The task of extracting building boundaries from high-resolution satellite images is an
easy yet tedious and time consuming task for humans to perform. This extracted data is also an
essential part of many applications used in agencies around the world. If the extraction of
building boundaries could become an automated process it would speed up the collection of
this data and remove the need for a human to manually find and create the boundaries.
Throughout this paper I have reviewed and analyzed several different approaches attempting
to automatically extract building boundaries from high resolution images. I believe there are
some very promising results from individual approaches such as those illustrated in (3), (4), and
(6). I also believe that a combination of several approaches could lead to a more fully
automated system, all but eliminating the need for any human interaction. In closing, after
performing this research I have a greater understanding on the subject object detection and in
a grander scope, computer vision as a whole.

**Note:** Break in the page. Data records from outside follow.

(** * TextAnalyzer: a shallow embedding of the analysis core

    The embedded functions come from [src/js/utils/textValidation.js]
    (validateText, sanitizeText, checkTextSafety, normalizeText,
    truncateText), [src/js/utils/textAnalysis.js] (calculateBasicMetrics,
    countSyllablesInWord, countSyllables, the readability formulas,
    determineGradeLevel, getReadabilityInterpretation, analyzeSentiment,
    analyzeWordFrequency), [src/js/app.js] (handleAnalyze, without what it
    does to the page) and the single-file [script.js] (validateInput,
    calculateBasicMetrics, and what updateSentimentAnalysis and
    updateWordFrequency compute).

    Modelling choices.
    - A JavaScript string is a [list ascii]: a sequence of code units, each
      below 256 (the Latin-1 range).  Code units above U+00FF are outside the
      model.  On this range [toLowerCase] maps code unit by code unit, and the
      regular-expression classes [\s] and [\w] are the ones given below.
      (On the whole of Unicode lower-casing keeps neither the length of a
      text nor the class of each character: U+0130 becomes two code units,
      U+212A becomes "k".  Where that matters the theorems are stated on the
      lower-cased text.)
    - A JavaScript number is an IEEE-754 binary64 value, Rocq's primitive
      [float]; lengths and counts, which are exact small integers, are [nat]
      and are converted where the source divides them.
    - Regular expressions are kept as syntax trees and run by a backtracking
      matcher that lists the possible ends of a match in priority order, the
      way the ECMAScript matcher explores them.
    - The [lastIndex] slot of the three module-level regular expressions that
      carry the [g] flag is program state; [checkTextSafety] reads and writes
      it, so it is modelled as a state transformer. *)

From Stdlib Require Import List Ascii String Bool Arith Lia ZArith Floats.
From Stdlib Require Import DecimalString Sorting.Sorted Sorting.Permutation.
Import ListNotations.

Set Warnings "-inexact-float,-abstract-large-number".
Local Open Scope list_scope.
Local Open Scope bool_scope.
Local Open Scope nat_scope.

(* [String] has its own [length]; this file measures lists. *)
Local Abbreviation length := Datatypes.length (only parsing).

(* ================================================================== *)
(** * Strings and characters *)
(* ================================================================== *)

Definition jsstring := list ascii.

(** A string literal of the source. *)
Definition str (s : string) : jsstring := list_ascii_of_string s.

Definition code (c : ascii) : nat := nat_of_ascii c.

Definition inRange (lo hi : nat) (c : ascii) : bool :=
  (lo <=? code c) && (code c <=? hi).

(** [\s]: TAB, LF, VT, FF, CR, SPACE and NO-BREAK SPACE are the white space
    and line terminator code units below 256. *)
Definition isSpace (c : ascii) : bool :=
  inRange 9 13 c || (code c =? 32) || (code c =? 160).

(** [[^\s]] *)
Definition notSpace (c : ascii) : bool := negb (isSpace c).

(** [\w]: [A-Za-z0-9_]. *)
Definition isWord (c : ascii) : bool :=
  inRange 97 122 c || inRange 65 90 c || inRange 48 57 c || (code c =? 95).

(** [[a-z]] *)
Definition isLowerAlpha (c : ascii) : bool := inRange 97 122 c.

(** Membership in a bracket class written as a literal list of characters. *)
Definition oneOf (cs : string) (c : ascii) : bool :=
  existsb (Ascii.eqb c) (str cs).

Definition noneOf (cs : string) (c : ascii) : bool := negb (oneOf cs c).

(** [String.prototype.toLowerCase] on one Latin-1 code unit: A-Z and the
    upper-case letters U+00C0..U+00DE (U+00D7, the multiplication sign,
    is not a letter) move up by 32. *)
Definition toLowerChar (c : ascii) : ascii :=
  if inRange 65 90 c || (inRange 192 222 c && negb (code c =? 215))
  then ascii_of_nat (code c + 32)
  else c.

Definition toLowerCase (s : jsstring) : jsstring := map toLowerChar s.

Fixpoint dropWhile (p : ascii -> bool) (s : jsstring) : jsstring :=
  match s with
  | [] => []
  | c :: s' => if p c then dropWhile p s' else s
  end.

(** What is left of [s] once the characters of class [p] at its end are
    dropped. *)
Fixpoint dropEnd (p : ascii -> bool) (s : jsstring) : jsstring :=
  match s with
  | [] => []
  | c :: s' =>
      match dropEnd p s' with
      | [] => if p c then [] else [c]
      | kept => c :: kept
      end
  end.

(** [String.prototype.trim]: white space is dropped at both ends. *)
Definition trim (s : jsstring) : jsstring :=
  dropEnd isSpace (dropWhile isSpace s).

(** Number-to-string conversion of a non-negative integer, as a template
    literal does it. *)
Definition natToString (n : nat) : jsstring :=
  str (NilEmpty.string_of_uint (Nat.to_uint n)).

(** [String.prototype.startsWith] and [String.prototype.includes] *)
Fixpoint startsWith (pat s : jsstring) : bool :=
  match pat, s with
  | [], _ => true
  | p :: pat', c :: s' => Ascii.eqb p c && startsWith pat' s'
  | _ :: _, [] => false
  end.

Fixpoint includes (s pat : jsstring) : bool :=
  startsWith pat s ||
  match s with
  | [] => false
  | _ :: s' => includes s' pat
  end.

(* ================================================================== *)
(** * Regular expressions *)
(* ================================================================== *)

(** The fragment of the ECMAScript pattern language that the sources use.
    Repetition is only ever applied to a character class there. *)
Inductive regex : Type :=
| Empty                          (* the empty pattern *)
| Class (p : ascii -> bool)      (* one character of a class *)
| Seq (r1 r2 : regex)            (* r1 r2 *)
| Alt (r1 r2 : regex)            (* r1|r2 *)
| Star (p : ascii -> bool)       (* [p]*, greedy *)
| Bol                            (* ^ without the m flag *)
| Eol                            (* $ without the m flag *)
| WordB.                         (* \b *)

Definition Chr (c : ascii) : regex := Class (Ascii.eqb c).
Definition Plus (p : ascii -> bool) : regex := Seq (Class p) (Star p).
Definition Opt (r : regex) : regex := Alt r Empty.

Bibliography 1. Computer aided generation of stylized maps. Adabala, Neeharika, Varma, Manik and Kentaro,
Toyama. s.l. : Microsoft Research India, 2007.
2. Urban Feature Characterization using High Resoultion Satellite imagery: Texture Analysis Approach.
Jeon, So Hee, Kwon, Byung-Doo and Lee, Kiwon. 2007.
3. Automated Building Extraction from High-Resoultion Satellite Imagery Using Spectral and Structural
Information Based of Artificial Neural Networks. Lari, Zahra and Ebadi, Hamid. 2008.
4. Automatic Building Extraction from High Resoultion Aerial Images Using Active Contour Model.
Ahmady, Salman, et al., et al. 2008.
5. Building Detection Using Local Gabor Features in Very High Resotution Satellite Images. Sirmacek,
Beril and Unsalan, Cem. 2009.
6. Automatic Model-Based Building Detection from single Panchromatic High Resolution Images.
Karantzalos, Konstantions and Nikos, Paragios. 2008.